> [The problem]: In the entries that follow, the line with "Set Implicit Arguments." opens the range and the line with "(** [l.append(x)]. *)" closes it; repeat that range exactly, both lines included.

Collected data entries
(** * MultiAxisViewBox: zoom history and event propagation

  A shallow embedding of [pydm/widgets/multi_axis_viewbox.py].

  The widget is a Python object whose methods mutate two lists
  ([undoStack], [redoStack]) and two attributes inherited from pyqtgraph's
  [ViewBox] ([axHistory], [axHistoryPointer]), emit Qt signals and call
  into the base class.  Methods are embedded as computations in a small
  monad that threads the widget, records every signal emission and every
  framework call in order, and carries Python exceptions: an exception
  aborts the rest of the method but keeps the mutations and the effects
  that happened before it, as in Python. *)

From Stdlib Require Import ZArith List Bool String Lia.
From Stdlib Require Import Floats.PrimFloat Numbers.Cyclic.Int63.Uint63.
Import ListNotations.

Set Warnings "-inexact-float".
Set Implicit Arguments.

Local Open Scope Z_scope.

(** ** The Python values and operations the file uses *)

Module Py.

(** The exceptions that the expressions of the file can raise. *)
Inductive exn : Type :=
| ZeroDivisionError
| OverflowError
| IndexError
| Exception (msg : string).

Inductive outcome (A : Type) : Type :=
| Return (a : A)
| Raise (e : exn).
Arguments Return {A} a.
Arguments Raise {A} e.

(** [l.pop()] on a non-empty list: the list without its last element, and
    that element.  [None] on the empty list (Python raises IndexError). *)
Fixpoint pop {A : Type} (l : list A) : option (list A * A) :=
  match l with
  | [] => None
  | x :: t =>
      match pop t with
      | None => Some ([], x)
      | Some (t', y) => Some (x :: t', y)
      end
  end.

(** [l.append(x)]. *)
Definition append {A : Type} (l : list A) (x : A) : list A := l ++ [x].

(** [len(l)]. *)
Definition len {A : Type} (l : list A) : Z := Z.of_nat (List.length l).

(** [l[i]] with Python's negative indices; [None] is IndexError. *)
Definition getitem {A : Type} (l : list A) (i : Z) : option A :=
  if (0 <=? i) && (i <? len l) then nth_error l (Z.to_nat i)
  else if (- len l <=? i) && (i <? 0) then nth_error l (Z.to_nat (len l + i))
  else None.

(** [float(n)] for an integer that fits a C int, which is what
    [QGraphicsSceneWheelEvent.delta()] returns. *)
Definition float_of_int (n : Z) : float :=
  if n <? 0 then PrimFloat.opp (PrimFloat.of_uint63 (Uint63.of_Z (- n)))
  else PrimFloat.of_uint63 (Uint63.of_Z n).

(** [a / b] on floats: ZeroDivisionError when [b == 0.0] (also for -0.0). *)
Definition truediv (a b : float) : outcome float :=
  if PrimFloat.eqb b 0%float then Raise ZeroDivisionError
  else Return (PrimFloat.div a b).

(** [x == y] where each is [None] or an int (the [axis] arguments). *)
Definition eq_axis (x y : option Z) : bool :=
  match x, y with
  | None, None => true
  | Some a, Some b => a =? b
  | _, _ => false
  end.

(** [x in l] for strings. *)
Fixpoint str_in (x : string) (l : list string) : bool :=
  match l with
  | [] => false
  | y :: t => String.eqb x y || str_in x t
  end.

End Py.

Import Py.

(** ** What the file takes from pyqtgraph, Qt and the C library

  None of this is defined in the file itself. *)

Class Framework : Type := {
(** [pyqtgraph.Point], a [QPointF]: positions and zoom centers. *)
Point : Type;
(** [p == q] on points, as the [if] of [wheelEvent] evaluates it. *)
Point_eq : Point -> Point -> bool;
(** [QTransform], the value of [self.childGroup.transform()]. *)
QTransform : Type;
(** [functions.invertQTransform(tr)]; [None] when it raises, as it does
    in the versions of pyqtgraph that refuse a transform that is not
    invertible. *)
invertQTransform : QTransform -> option QTransform;
(** [tr.map(p)]. *)
QTransform_map : QTransform -> Point -> Point;
(** [QRectF], the entries of [axHistory]. *)
QRectF : Type;
(** [x ** y] on floats (the C library's [pow]); [None] when Python raises
    OverflowError. *)
float_pow : float -> float -> option float
}.

Definition YAxis : Z := 1.
Definition PanMode : Z := 3.
Definition RectMode : Z := 1.
Definition Key_Backspace : Z := 0x01000003.

Section Widget.

Context {F : Framework}.

(** *** Events *)

Record WheelEvent : Type := {
  wheel_pos : Point;   (* ev.pos() *)
  wheel_delta : Z      (* ev.delta() *)
}.

Record DragEvent : Type := {
  drag_isFinish : bool (* ev.isFinish() *)
}.

Record KeyEvent : Type := {
  key_text : string;   (* ev.text() *)
  key_key : Z          (* ev.key() *)
}.

(** *** Observable effects *)

Inductive Signal : Type :=
| sigMouseDragged (sender : positive) (ev : DragEvent) (axis : option Z)
| sigMouseDraggedDone
| sigMouseWheelZoomed (sender : positive) (ev : WheelEvent) (axis : option Z)
| sigHistoryChanged (d : Z)
| zoomSignal (sender : positive) (scale : float) (center : Point)
             (axis : option Z)
| sigRangeChangedManually (mask : list bool).

(** Calls that leave the file: methods of the base class, of the event
    object, and [print].  A call is recorded with its arguments; what the
    framework then does to its own attributes is not this file's code and
    appears, in a sequence of calls, as a framework step of its own. *)
Inductive FrameworkCall : Type :=
| ViewBox_wheelEvent (ev : WheelEvent) (axis : option Z)
| ViewBox_mouseDragEvent (ev : DragEvent) (axis : option Z)
| resetTarget
| scaleBy (s : list (option float)) (center : Point)
| enableAutoRange
| showAxRect (r : QRectF)
| QEvent_accept
| QEvent_ignore
| print_mask (mask : list bool)
| print_scales (s : list (option float)).

Inductive Effect : Type :=
| Emit (s : Signal)
| Call (c : FrameworkCall).

(** *** The widget *)

(** An entry of the undo and redo stacks: the tuple
    [(factor, center, axis)]. *)
Definition Entry : Type := (float * Point * option Z)%type.

Definition entry_scale (e : Entry) : float := fst (fst e).
Definition entry_center (e : Entry) : Point := snd (fst e).
Definition entry_axis (e : Entry) : option Z := snd e.

(** The attributes of the base class that the file reads or writes, and
    [raises]: the rest of the state of the view (its range, its geometry,
    its limits) as far as it matters here, which is whether a call of
    [ViewBox.scaleBy] or of [ViewBox.wheelEvent] made in this state raises
    (they raise when they cannot set the range of the view), and what. *)
Record ViewBox : Type := {
  state_wheelScaleFactor : float;     (* self.state['wheelScaleFactor'] *)
  state_mouseMode : Z;                (* self.state['mouseMode'] *)
  childGroup_transform : QTransform;  (* self.childGroup.transform() *)
  axHistory : list QRectF;
  axHistoryPointer : Z;
  raises : FrameworkCall -> option exn
}.

Record MultiAxisViewBox : Type := {
  self : positive;             (* the identity of the object *)
  undoStack : list Entry;      (* top of the stack is the last element *)
  redoStack : list Entry;
  base : ViewBox
}.

Definition set_undoStack (l : list Entry) (w : MultiAxisViewBox) :=
  {| self := self w; undoStack := l; redoStack := redoStack w;
     base := base w |}.

Definition set_redoStack (l : list Entry) (w : MultiAxisViewBox) :=
  {| self := self w; undoStack := undoStack w; redoStack := l;
     base := base w |}.

Definition set_axHistoryPointer (p : Z) (w : MultiAxisViewBox) :=
  {| self := self w; undoStack := undoStack w; redoStack := redoStack w;
     base := {| state_wheelScaleFactor := state_wheelScaleFactor (base w);
                state_mouseMode := state_mouseMode (base w);
                childGroup_transform := childGroup_transform (base w);
                axHistory := axHistory (base w);
                axHistoryPointer := p;
                raises := raises (base w) |} |}.

(** [__init__]: both stacks empty, the rest is the base class's. *)
Definition init (id : positive) (vb : ViewBox) : MultiAxisViewBox :=
  {| self := id; undoStack := []; redoStack := []; base := vb |}.

(** *** The method monad *)

Record Result (A : Type) : Type := mkResult {
  outcome : Py.outcome A;
  after : MultiAxisViewBox;   (* the widget as the method's assignments
                                 leave it when it stops *)
  effects : list Effect       (* what it emitted and called, in order *)
}.

Definition M (A : Type) : Type := MultiAxisViewBox -> Result A.

Definition ret {A : Type} (a : A) : M A :=
  fun w => mkResult (Return a) w [].

Definition raise {A : Type} (e : exn) : M A :=
  fun w => mkResult (Raise e) w [].

Definition bind {A B : Type} (m : M A) (k : A -> M B) : M B :=
  fun w =>
    match m w with
    | mkResult (Return a) w1 t1 =>
        match k a w1 with
        | mkResult o w2 t2 => mkResult o w2 (t1 ++ t2)
        end
    | mkResult (Raise e) w1 t1 => mkResult (Raise e) w1 t1
    end.

Definition get : M MultiAxisViewBox :=
  fun w => mkResult (Return w) w [].

Definition modify (f : MultiAxisViewBox -> MultiAxisViewBox) : M unit :=
  fun w => mkResult (Return tt) (f w) [].

Definition emit (s : Signal) : M unit :=
  fun w => mkResult (Return tt) w [Emit s].

(** A call that is taken to return: [print], [accept] and [ignore] of the
    event, [_resetTarget], and the calls of the base class that end
    [mouseDragEvent] and [scaleHistory], after which the method assigns
    nothing any more. *)
Definition call (c : FrameworkCall) : M unit :=
  fun w => mkResult (Return tt) w [Call c].

(** A call of a method of the base class that sets the range of the view:
    the call is made, and raises when the view says so. *)
Definition call_base (c : FrameworkCall) : M unit :=
  fun w =>
    match raises (base w) c with
    | Some e => mkResult (Raise e) w [Call c]
    | None => mkResult (Return tt) w [Call c]
    end.

Definition lift {A : Type} (o : Py.outcome A) : M A :=
  fun w => mkResult o w [].

Definition lift_option {A : Type} (e : exn) (o : option A) : M A :=
  match o with
  | Some a => ret a
  | None => raise e
  end.

End Widget.

Declare Scope method_scope.
Delimit Scope method_scope with method.
Notation "x <- m ;; k" := (bind m (fun x => k))
  (at level 61, m at next level, right associativity) : method_scope.
Notation "m ;; k" := (bind m (fun _ => k))
  (at level 61, right associativity) : method_scope.

(** ** The methods of [MultiAxisViewBox] *)

Section Methods.

Context {F : Framework}.

Local Open Scope method_scope.

(** [Point(functions.invertQTransform(self.childGroup.transform()).map(ev.pos()))] *)
Definition wheel_center (w : MultiAxisViewBox) (ev : WheelEvent)
  : Py.outcome Point :=
  match invertQTransform (childGroup_transform (base w)) with
  | Some inv => Return (QTransform_map inv (wheel_pos ev))
  | None => Raise (Exception "Transform is not invertible.")
  end.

> [Task response]:
Set Implicit Arguments.

Local Open Scope Z_scope.

(** ** The Python values and operations the file uses *)

Module Py.

(** The exceptions that the expressions of the file can raise. *)
Inductive exn : Type :=
| ZeroDivisionError
| OverflowError
| IndexError
| Exception (msg : string).

Inductive outcome (A : Type) : Type :=
| Return (a : A)
| Raise (e : exn).
Arguments Return {A} a.
Arguments Raise {A} e.

(** [l.pop()] on a non-empty list: the list without its last element, and
    that element.  [None] on the empty list (Python raises IndexError). *)
Fixpoint pop {A : Type} (l : list A) : option (list A * A) :=
  match l with
  | [] => None
  | x :: t =>
      match pop t with
      | None => Some ([], x)
      | Some (t', y) => Some (x :: t', y)
      end
  end.

(** [l.append(x)]. *)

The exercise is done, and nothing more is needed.